(* ===== verification/Cluster.v ===== *)
(** * Cluster: registration of kThreads and round-robin assignment

    [src/runtime/Cluster.h] and [src/runtime/Cluster.cpp], with the part of
    the kThread constructors and destructor that keeps the counts
    ([initialSynchronization], [addNewkThread], [~kThread] of
    [src/runtime/kThread.cpp]). *)

From S2P Require Import Prelude.

Definition UINTMAX_MAX : Z := (2 ^ 64 - 1)%Z.

Record Cluster := mkCluster {
  ktVector : list addr;
  ktLast : Z;                 (* atomic<size_t> *)
  numberOfkThreads : Z;       (* atomic_uint *)
  clusterID : Z
}.

(** The clusters in the order of [clusterList], and the static counters. *)
Record registry := mkRegistry {
  clusterList : list Cluster;
  clusterMasterID : Z;        (* atomic_ushort *)
  totalNumberofKTs : Z        (* atomic_uint *)
}.
Definition registry_init : registry := mkRegistry [] 0 0.

#[export] Instance Cluster_eq_dec : EqDecision Cluster.
Proof. solve_decision. Defined.

(** [Cluster::Cluster()] with [initialSynchronization()]: the id is a 64-bit
    copy of a 16-bit counter, and the guard compares in 64 bits. *)
Definition new_Cluster : M registry nat := λ r,
  if (clusterMasterID r + 1 <? UINTMAX_MAX)%Z then
    Ok (length (clusterList r),
        mkRegistry (clusterList r ++ [mkCluster [] 0 0 (clusterMasterID r)])
                   (wrap 16 (clusterMasterID r + 1)) (totalNumberofKTs r))
  else Fault (Exit 1).

Definition on_cluster {A} (i : nat) (f : Cluster → outcome (A * Cluster)) : M registry A := λ r,
  match clusterList r !! i with
  | None => Fault (BadAccess nullptr)
  | Some c =>
      match f c with
      | Ok (a, c') => Ok (a, mkRegistry (<[i := c']> (clusterList r)) (clusterMasterID r)
                                        (totalNumberofKTs r))
      | Fault e => Fault e
      end
  end.

(** [void addNewkThread(kThread& kt)] *)
Definition addNewkThread (kt : addr) (c : Cluster) : outcome (unit * Cluster) :=
  Ok (tt, mkCluster (ktVector c ++ [kt]) (ktLast c) (wrap 32 (numberOfkThreads c + 1)) (clusterID c)).

(** [kThread::initialSynchronization()]: the sum is taken in 32 bits. *)
Definition kThread_initialSynchronization : M registry unit := λ r,
  if (UINTMAX_MAX <? wrap 32 (totalNumberofKTs r + 1))%Z then Fault (Exit 1)
  else Ok (tt, mkRegistry (clusterList r) (clusterMasterID r) (wrap 32 (totalNumberofKTs r + 1))).

(** [kThread(Cluster&)] registers itself; [kThread(Cluster&, func, args)],
    which runs the poller, does not. *)
Definition kThread_ctor (cluster : nat) (kt : addr) : M registry unit :=
  on_cluster cluster (addNewkThread kt);; kThread_initialSynchronization.
Definition kThread_ctor_func (cluster : nat) (kt : addr) : M registry unit :=
  kThread_initialSynchronization.

(** [~kThread()] *)
Definition kThread_dtor (cluster : nat) (kt : addr) : M registry unit := λ r,
  on_cluster cluster
    (λ c, Ok (tt, mkCluster (ktVector c) (ktLast c) (wrap 32 (numberOfkThreads c - 1)) (clusterID c)))
    (mkRegistry (clusterList r) (clusterMasterID r) (wrap 32 (totalNumberofKTs r - 1))).

(** [kThread* assignkThread()] is a read of [ktLast] and an exchange; other
    threads may run in between.  Without kThreads the assertion fails, and with
    [NDEBUG] the division by the size 0 does. *)
Definition assign_next (c : Cluster) : outcome Z :=
  match ktVector c with
  | [] => Fault AssertFailure
  | _ => Ok (wrap 64 (ktLast c + 1) mod Z.of_nat (length (ktVector c)))%Z
  end.
Definition assign_exchange (next : Z) (c : Cluster) : outcome (addr * Cluster) :=
  match ktVector c !! Z.to_nat (ktLast c) with
  | Some kt => Ok (kt, mkCluster (ktVector c) next (numberOfkThreads c) (clusterID c))
  | None => Fault (BadAccess nullptr)
  end.
Definition assignkThread (c : Cluster) : outcome (addr * Cluster) :=
  match assign_next c with
  | Ok next => assign_exchange next c
  | Fault e => Fault e
  end.

(** [k] calls in a row. *)
Fixpoint assign_many (k : nat) (c : Cluster) : outcome (list addr * Cluster) :=
  match k with
  | 0 => Ok ([], c)
  | S k' =>
      match assignkThread c with
      | Ok (kt, c1) =>
          match assign_many k' c1 with
          | Ok (l, c2) => Ok (kt :: l, c2)
          | Fault e => Fault e
          end
      | Fault e => Fault e
      end
  end.

(** ** Concurrent assignment *)

Record assigning := mkAssigning {
  acl : Cluster;
  nexts : gmap nat Z;            (* what each caller has computed as next *)
  handed : list (outcome addr)   (* the results, failures included *)
}.

Inductive clabel : Type :=
  | CRead (t : nat)              (* t reads ktLast and the size *)
  | CExch (t : nat)              (* t exchanges and indexes the vector *)
  | CAdd (kt : addr).            (* a kThread registers *)

Definition cstep (a : clabel) (s : assigning) : option assigning :=
  match a with
  | CRead t =>
      match nexts s !! t with
      | Some _ => None
      | None =>
          Some (match assign_next (acl s) with
                | Ok n => mkAssigning (acl s) (<[t := n]> (nexts s)) (handed s)
                | Fault e => mkAssigning (acl s) (nexts s) (handed s ++ [Fault e])
                end)
      end
  | CExch t =>
      n ← nexts s !! t;
      Some (match assign_exchange n (acl s) with
            | Ok (kt, c) => mkAssigning c (delete t (nexts s)) (handed s ++ [Ok kt])
            | Fault e => mkAssigning (acl s) (delete t (nexts s)) (handed s ++ [Fault e])
            end)
  | CAdd kt =>
      match addNewkThread kt (acl s) with
      | Ok (_, c) => Some (mkAssigning c (nexts s) (handed s))
      | Fault _ => None
      end
  end.

(** The cluster has kThreads and an index in range. *)
Definition cluster_ok (c : Cluster) : Prop :=
  (0 ≤ ktLast c < Z.of_nat (length (ktVector c)))%Z ∧ (Z.of_nat (length (ktVector c)) < 2 ^ 64)%Z.

Definition assigning_ok (s : assigning) : Prop :=
  (0 ≤ ktLast (acl s) < Z.of_nat (length (ktVector (acl s))))%Z ∧
  map_Forall (λ _ n, 0 ≤ n < Z.of_nat (length (ktVector (acl s))))%Z (nexts s) ∧
  Forall (λ o, ∃ kt, o = Ok kt ∧ kt ∈ ktVector (acl s)) (handed s).

Lemma assign_next_range c n :
  assign_next c = Ok n → (0 ≤ n < Z.of_nat (length (ktVector c)))%Z.
Proof.
  unfold assign_next. destruct (ktVector c) as [|x l]; [done|]. intros [= <-].
  apply Z.mod_pos_bound. cbn [length]. lia.
Qed.
Lemma assign_next_ok c : ktVector c ≠ [] → ∃ n, assign_next c = Ok n.
Proof. unfold assign_next. destruct (ktVector c); eauto. done. Qed.
Lemma assign_exchange_ok n c :
  (0 ≤ ktLast c < Z.of_nat (length (ktVector c)))%Z →
  ∃ kt, ktVector c !! Z.to_nat (ktLast c) = Some kt ∧
    assign_exchange n c = Ok (kt, mkCluster (ktVector c) n (numberOfkThreads c) (clusterID c)).
Proof.
  intros Hr. unfold assign_exchange.
  destruct (lookup_lt_is_Some_2 (ktVector c) (Z.to_nat (ktLast c))) as [kt Hkt]; [lia|].
  exists kt. by rewrite Hkt.
Qed.

Lemma assigning_ok_step a s s' : assigning_ok s → cstep a s = Some s' → assigning_ok s'.
Proof.
  intros (H1 & H2 & H3) Hs. destruct a as [t|t|kt]; simpl in Hs.
  - destruct (nexts s !! t); simplify_eq.
    destruct (assign_next_ok (acl s)) as [n Hn]; [intros E; rewrite E in H1; simpl in H1; lia|].
    rewrite Hn. split; [done|split; [|done]]. simpl.
    apply map_Forall_insert_2; [|done]. by apply assign_next_range.
  - destruct (nexts s !! t) as [n|] eqn:Ht; simplify_eq/=.
    destruct (assign_exchange_ok n (acl s) H1) as (kt & Hkt & ->). split; [|split]; simpl.
    + by apply (H2 t).
    + by apply map_Forall_delete.
    + apply Forall_app. split; [done|]. apply Forall_singleton. exists kt.
      split; [done|]. by eapply list_elem_of_lookup_2.
  - simplify_eq. split; [|split]; simpl; rewrite ?length_app.
    + simpl. lia.
    + eapply map_Forall_impl; [done|]. simpl. intros. lia.
    + eapply Forall_impl; [done|]. intros o (kt' & -> & ?). exists kt'. set_solver.
Qed.

(** [assignkThread] never indexes out of the vector and always returns a
    registered kThread, however its callers interleave with each other and
    with kThreads that register meanwhile. *)
Theorem assign_in_range c s :
  (0 ≤ ktLast c < Z.of_nat (length (ktVector c)))%Z →
  reachable cstep (mkAssigning c ∅ []) s →
  Forall (λ o, ∃ kt, o = Ok kt ∧ kt ∈ ktVector (acl s)) (handed s).
Proof.
  intros Hc Hr. apply (invariant_reachable cstep assigning_ok (mkAssigning c ∅ [])); [|..|done].
  - split; [done|split; [apply map_Forall_empty|constructor]].
  - intros a s1 s2. apply assigning_ok_step.
Qed.

Lemma assignkThread_spec c :
  cluster_ok c →
  ∃ kt, ktVector c !! Z.to_nat (ktLast c) = Some kt ∧
    assignkThread c = Ok (kt, mkCluster (ktVector c)
      ((ktLast c + 1) mod Z.of_nat (length (ktVector c)))%Z (numberOfkThreads c) (clusterID c)).
Proof.
  intros [Hr H64]. unfold assignkThread.
  assert (Hn : assign_next c = Ok ((ktLast c + 1) mod Z.of_nat (length (ktVector c)))%Z).
  { unfold assign_next. destruct (ktVector c) as [|x l] eqn:E; [simpl in Hr; lia|].
    rewrite <-E in *. unfold wrap. rewrite (Z.mod_small (ktLast c + 1)) by lia. done. }
  rewrite Hn. destruct (assign_exchange_ok ((ktLast c + 1) mod Z.of_nat (length (ktVector c))) c Hr)
    as (kt & Hkt & ->). eauto.
Qed.

Lemma assign_many_spec k c :
  cluster_ok c →
  ∃ l c', assign_many k c = Ok (l, c') ∧ length l = k ∧ ktVector c' = ktVector c ∧ cluster_ok c' ∧
    ∀ i, i < k →
      l !! i = ktVector c !! Z.to_nat ((ktLast c + Z.of_nat i) mod Z.of_nat (length (ktVector c))).
Proof.
  revert c. induction k as [|k IH]; intros c Hc.
  - exists [], c. split_and!; try done. lia.
  - destruct (assignkThread_spec c Hc) as (kt & Hkt & Ha). destruct Hc as [Hr H64].
    set (n := Z.of_nat (length (ktVector c))) in *.
    set (c1 := mkCluster _ _ _ _) in Ha.
    assert (Hc1 : cluster_ok c1).
    { split; [|done]. simpl. apply Z.mod_pos_bound. lia. }
    destruct (IH c1 Hc1) as (l & c' & Hl & Hlen & Hv & Hok & Hget).
    exists (kt :: l), c'. cbn [assign_many]. rewrite Ha, Hl. split_and!; try done; [simpl; lia|].
    intros [|i] Hi.
    + simpl. rewrite Z.add_0_r, Z.mod_small by lia. done.
    + simpl lookup. rewrite Hget by lia. simpl. fold n. f_equal. f_equal.
      rewrite Z.add_mod_idemp_l by lia. f_equal. lia.
Qed.

(** Assignment is round robin: [k] calls in a row return the kThreads of
    the vector in cyclic order, starting at [ktLast]. *)
Theorem assign_round_robin k c :
  cluster_ok c →
  ∃ l c', assign_many k c = Ok (l, c') ∧ length l = k ∧ ktVector c' = ktVector c ∧
    ∀ i, i < k →
      l !! i = ktVector c !! Z.to_nat ((ktLast c + Z.of_nat i) mod Z.of_nat (length (ktVector c))).
Proof.
  intros Hc. destruct (assign_many_spec k c Hc) as (l & c' & ? & ? & ? & _ & ?). eauto 6.
Qed.

(** [n] clusters created in a row. *)
Fixpoint new_clusters (n : nat) : M registry unit :=
  match n with 0 => mret tt | S n' => new_Cluster;; new_clusters n' end.

Lemma new_clusters_ids n r :
  (0 ≤ clusterMasterID r < 2 ^ 16)%Z →
  wp (new_clusters n)
     (λ _ r', (∀ i c, clusterList r' !! (length (clusterList r) + i) = Some c →
                 clusterID c = wrap 16 (clusterMasterID r + Z.of_nat i)) ∧
              length (clusterList r') = length (clusterList r) + n ∧
              (∀ i, i < length (clusterList r) → clusterList r' !! i = clusterList r !! i)) r.
Proof.
  revert r. induction n as [|n IH]; intros r Hr.
  - apply wp_ret. split_and!; [|lia|done]. intros i c Hc. apply lookup_lt_Some in Hc. lia.
  - apply wp_bind. unfold new_Cluster, wp at 1.
    assert (Hg : (clusterMasterID r + 1 <? UINTMAX_MAX)%Z = true)
      by (apply Z.ltb_lt; unfold UINTMAX_MAX; lia).
    rewrite Hg. set (r1 := mkRegistry _ _ _).
    assert (Hr1 : (0 ≤ clusterMasterID r1 < 2 ^ 16)%Z) by (apply Z.mod_pos_bound; lia).
    eapply wp_mono; [apply (IH r1 Hr1)|]. intros [] r2 (Hid & Hlen & Hkeep).
    simpl in Hlen, Hid, Hkeep. rewrite length_app in Hlen, Hid, Hkeep. simpl in Hlen, Hid, Hkeep.
    split_and!; [|lia|].
    + intros [|i] c Hc.
      * rewrite Nat.add_0_r, Hkeep in Hc by lia.
        rewrite lookup_app_r, Nat.sub_diag in Hc by lia. simplify_eq/=.
        unfold wrap. rewrite Z.add_0_r, Z.mod_small; [done|lia].
      * replace (length (clusterList r) + S i) with (length (clusterList r) + 1 + i) in Hc by lia.
        rewrite (Hid i c Hc). unfold wrap. rewrite Z.add_mod_idemp_l by lia. f_equal. lia.
    + intros i Hi. rewrite Hkeep by lia. apply lookup_app_l. lia.
Qed.

(** Cluster ids are not unique: the [i]-th cluster gets [i] modulo 2^16,
    and the overflow guard never fires. *)
Theorem cluster_ids_wrap n :
  wp (new_clusters n)
     (λ _ r, ∀ i c, clusterList r !! i = Some c → clusterID c = (Z.of_nat i mod 2 ^ 16)%Z)
     registry_init.
Proof.
  eapply wp_mono; [apply new_clusters_ids; simpl; lia|]. intros [] r (Hid & _) i c Hc.
  rewrite (Hid i c Hc). done.
Qed.

(** A destroyed kThread stays in its cluster's vector: it is still handed
    out by [assignkThread] after its destructor has run. *)
Theorem kThread_dtor_dangling :
  match (new_Cluster;; kThread_ctor 0 16;; kThread_ctor 0 32;; kThread_dtor 0 16;;
         on_cluster 0 assignkThread) registry_init with
  | Ok (kt, r) => kt = 16%Z ∧ numberOfkThreads <$> clusterList r !! 0 = Some 1%Z
  | Fault _ => False
  end.
Proof. by vm_compute. Qed.

(** The poller's kThread is never counted in its cluster but its
    destructor counts it out: the count of an otherwise empty cluster wraps
    to 2^32 - 1. *)
Theorem kThread_dtor_underflow :
  match (new_Cluster;; kThread_ctor_func 0 16;; kThread_dtor 0 16) registry_init with
  | Ok (_, r) => numberOfkThreads <$> clusterList r !! 0 = Some (2 ^ 32 - 1)%Z
  | Fault _ => False
  end.
Proof. by vm_compute. Qed.

Lemma assign_in_range_witness :
  let c := mkCluster [16; 32]%Z 0 2 0 in
  let s := default (mkAssigning c ∅ [])
             (run cstep [CRead 1; CRead 2; CExch 1; CAdd 48; CExch 2] (mkAssigning c ∅ [])) in
  handed s = [Ok 16%Z; Ok 32%Z] ∧
  Forall (λ o, ∃ kt, o = Ok kt ∧ kt ∈ ktVector (acl s)) (handed s).
Proof.
  intros c s. split; [by vm_compute|]. apply (assign_in_range c s).
  - by vm_compute.
  - exists [CRead 1; CRead 2; CExch 1; CAdd 48; CExch 2]. by vm_compute.
Defined.

Lemma assign_round_robin_witness :
  let c := mkCluster [16; 32; 48]%Z 2 3 0 in
  ∃ l c', assign_many 5 c = Ok (l, c') ∧ length l = 5 ∧ ktVector c' = ktVector c ∧
    ∀ i, i < 5 →
      l !! i = ktVector c !! Z.to_nat ((ktLast c + Z.of_nat i) mod Z.of_nat (length (ktVector c))).
Proof. intros c. apply (assign_round_robin 5 c). by vm_compute. Defined.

--

Write out exactly the lines that fall from the line with "nexts : gmap" to the line with "the size *)" in the records above, keeping both ends.

## Result for this task
  nexts : gmap nat Z;            (* what each caller has computed as next *)
  handed : list (outcome addr)   (* the results, failures included *)
}.

Inductive clabel : Type :=
  | CRead (t : nat)              (* t reads ktLast and the size *)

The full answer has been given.